Background subtraction issues
The usual method for correcting a spectrum from an imaging detector
for background is to extract a spectrum from another part of the
image and subtract that from the source spectrum. This assumes that
the source region has the same background spectrum as the background
region. However, instrument performance often varies across the face
of the detector either due to mirror vignetting or changes in detector
efficiency. There are three possible strategies for dealing with this.
Instead of using a different region of the same image take background
from the same region of the detector for a different image, for instance
a deep field observation. This has the advantage that it eliminates
the effects of any changes in instrument performance over the field. It
has the disadvantage that it assumes that the X-ray background is the
same in the source and background images and it assumes that the
non-X-ray background does not vary over the time between the source
and background observations.
A second alternative is to use background from the source image but
correct the background spectrum for the position-dependent effects.
This depends on knowledge of the spectrum of the background, both
X-ray and non-X-ray, and requires considerable care because the
X-ray background may have to be corrected by a different amount than
the non-X-ray background. It is also difficult to know how to take
this operation into account in the error analysis.
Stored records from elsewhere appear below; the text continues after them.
(** The loop stops at the first task without samples. *)
Lemma plan_tasks_assert i pre task post io_items load_work_entries :
  0 < io_item_size -> Forall covered pre -> proto.samples task = [] ->
  plan_tasks i (pre ++ task :: post) io_items load_work_entries
  = Err AssertFailed.
Proof.
  intros Hio Hcov Hs. revert i io_items load_work_entries.
  induction Hcov as [|t pre Ht Hpre IH]; intros i ios lws; simpl.
  - by rewrite Hs.
  - pose proof (plan_tasks_total i [t] ios lws Hio) as Htot.
    simpl in Htot. destruct (proto.samples t) as [|sample0 rest];
      [destruct Ht as [Hne _]; done|].
    destruct (allocate _ _ _ _ _ _ _ _ _ _) as [r|f]; simpl.
    + apply IH.
    + simpl in Htot. discriminate Htot. constructor; [exact Ht | constructor].
Qed.

(** A task without samples anywhere in the task set makes the planner
    fail. *)
Lemma plan_tasks_empty_samples i tasks task io_items load_work_entries :
  task ∈ tasks -> proto.samples task = [] ->
  is_ok (plan_tasks i tasks io_items load_work_entries) = false.
Proof.
  intros Hin Hs.
  destruct (plan_tasks i tasks io_items load_work_entries) as [out|f] eqn:H;
    [|reflexivity].
  apply plan_tasks_graph in H as (items & entries & _ & Hpl).
  exfalso. induction Hpl as [|i t tasks base its es its' es' Hne _ _ IH].
  - by apply elem_of_nil in Hin.
  - apply elem_of_cons in Hin as [->|Hin]; [congruence | auto].
Qed.

Lemma planned_table_id i tasks base items entries :
  planned i tasks base items entries ->
  Forall (fun it => i <= table_id it < i + Z.of_nat (length tasks)) items.
Proof.
  induction 1 as [|i task tasks base its es its' es' _ Hsl _ IH];
    [constructor|].
  apply Forall_app. split.
  - eapply Forall_impl; [exact (slices_table_id _ _ _ _ _ _ _ _ _ _ Hsl)|].
    simpl. intros it ->. simpl length. lia.
  - eapply Forall_impl; [exact IH|]. simpl. intros it Hit.
    simpl length. lia.
Qed.

(** The items of a task are those its while loop appended. *)
Lemma planned_items_of_task i tasks base items entries j task :
  planned i tasks base items entries ->
  tasks !! j = Some task ->
  exists b es,
    slices (i + Z.of_nat j) task (rows_in_task task) 0 0 b
           (items_of_task (i + Z.of_nat j) items) es.
Proof.
  intros Hpl. revert j.
  induction Hpl as [|i t tasks base its es its' es' _ Hsl Hpl IH];
    intros j Hj; [discriminate|].
  unfold items_of_task. rewrite filter_app.
  destruct j as [|j]; simpl in Hj.
  - injection Hj as ->. replace (i + Z.of_nat 0) with i by lia.
    rewrite filter_all by exact (slices_table_id _ _ _ _ _ _ _ _ _ _ Hsl).
    rewrite filter_none, app_nil_r; [eauto|].
    eapply Forall_impl; [exact (planned_table_id _ _ _ _ _ Hpl)|].
    simpl. lia.
  - destruct (IH _ Hj) as (b & es0 & Hsl0).
    replace (i + Z.of_nat (S j)) with (i + 1 + Z.of_nat j) by lia.
    rewrite filter_none; [simpl; eauto|].
    eapply Forall_impl; [exact (slices_table_id _ _ _ _ _ _ _ _ _ _ Hsl)|].
    simpl. lia.
Qed.

Lemma planned_length i tasks base items entries :
  planned i tasks base items entries -> length entries = length items.
Proof.
  induction 1 as [|i t tasks base its es its' es' _ Hsl _ IH];
    [reflexivity|].
  rewrite !length_app, IH. f_equal. eapply slices_length, Hsl.
Qed.

Lemma planned_index i tasks base items entries :
  planned i tasks base items entries ->
  forall k e, entries !! k = Some e -> io_item_index e = base + Z.of_nat k.
Proof.
  induction 1 as [|i t tasks base its es its' es' _ Hsl _ IH]; intros k e Hk;
    [discriminate|].
  apply lookup_app_Some in Hk as [Hk|[Hge Hk]].
  - eapply slices_index; eauto.
  - rewrite (IH _ _ Hk). rewrite <- (slices_length _ _ _ _ _ _ _ _ _ _ Hsl).
    lia.
Qed.

(** Every item comes with the entry made for it from the samples of its
    task. *)
Lemma planned_windows i tasks base items entries :
  planned i tasks base items entries -> 0 <= warmup_size ->
  Forall2 (fun it e =>
    exists task,
      i <= table_id it /\
      tasks !! Z.to_nat (table_id it - i) = Some task /\
      entry_matches warmup_size task it e) items entries.
Proof.
  induction 1 as [|i t tasks base its es its' es' _ Hsl _ IH]; intros Hw;
    [constructor|].
  apply Forall2_app.
  - pose proof (slices_table_id _ _ _ _ _ _ _ _ _ _ Hsl) as Hid.
    pose proof (slices_windows _ _ _ _ _ _ _ _ _ _ Hsl Hw (Z.le_refl 0)) as Hwin.
    clear -Hid Hwin. induction Hwin as [|it e its es Hm _ IHw]; constructor.
    + apply Forall_cons in Hid as [-> _]. exists t.
      rewrite Z.sub_diag. simpl. repeat split; [lia | apply Hm..].
    + apply IHw. by apply Forall_cons in Hid as [_ ?].
  - eapply Forall2_impl; [exact (IH Hw)|]. simpl.
    intros it e (task & Hle & Hlook & Hm). exists task.
    repeat split; [lia | | apply Hm..].
    replace (Z.to_nat (table_id it - i))
      with (S (Z.to_nat (table_id it - (i + 1)))) by lia.
    exact Hlook.
Qed.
The final possibility is to use background from the source image and to
fit simultaneously the source and background spectra. The background
spectrum is fit using a model for the X-ray and non-X-ray backgrounds
and the source spectrum is fit using a the background model plus whatever
model is required for the source. The parameters for the background model
are linked between the source and background spectra. This method has
the advantage that it is statistically well-defined but it is more
cumbersome. Again it is necessary to be careful about variations of
the X-ray and non-X-ray backgrounds across the image.
The ROSAT satellite has some vignetting of the X-ray background and
also a radial dependence of the non-X-ray background. The ASCA satellite
has strong vignetting of the X-ray background and little spatial
dependence of the non-X-ray background (except at the edges of the GIS).
ASCA also has X-rays scattered into the image from outside the field-of-view
through reflections off only one of the pair of foils or off the back of
a foil. The extra X-rays mitigate the vignetting effect of the telescope
and make the X-ray background flatter across the detector.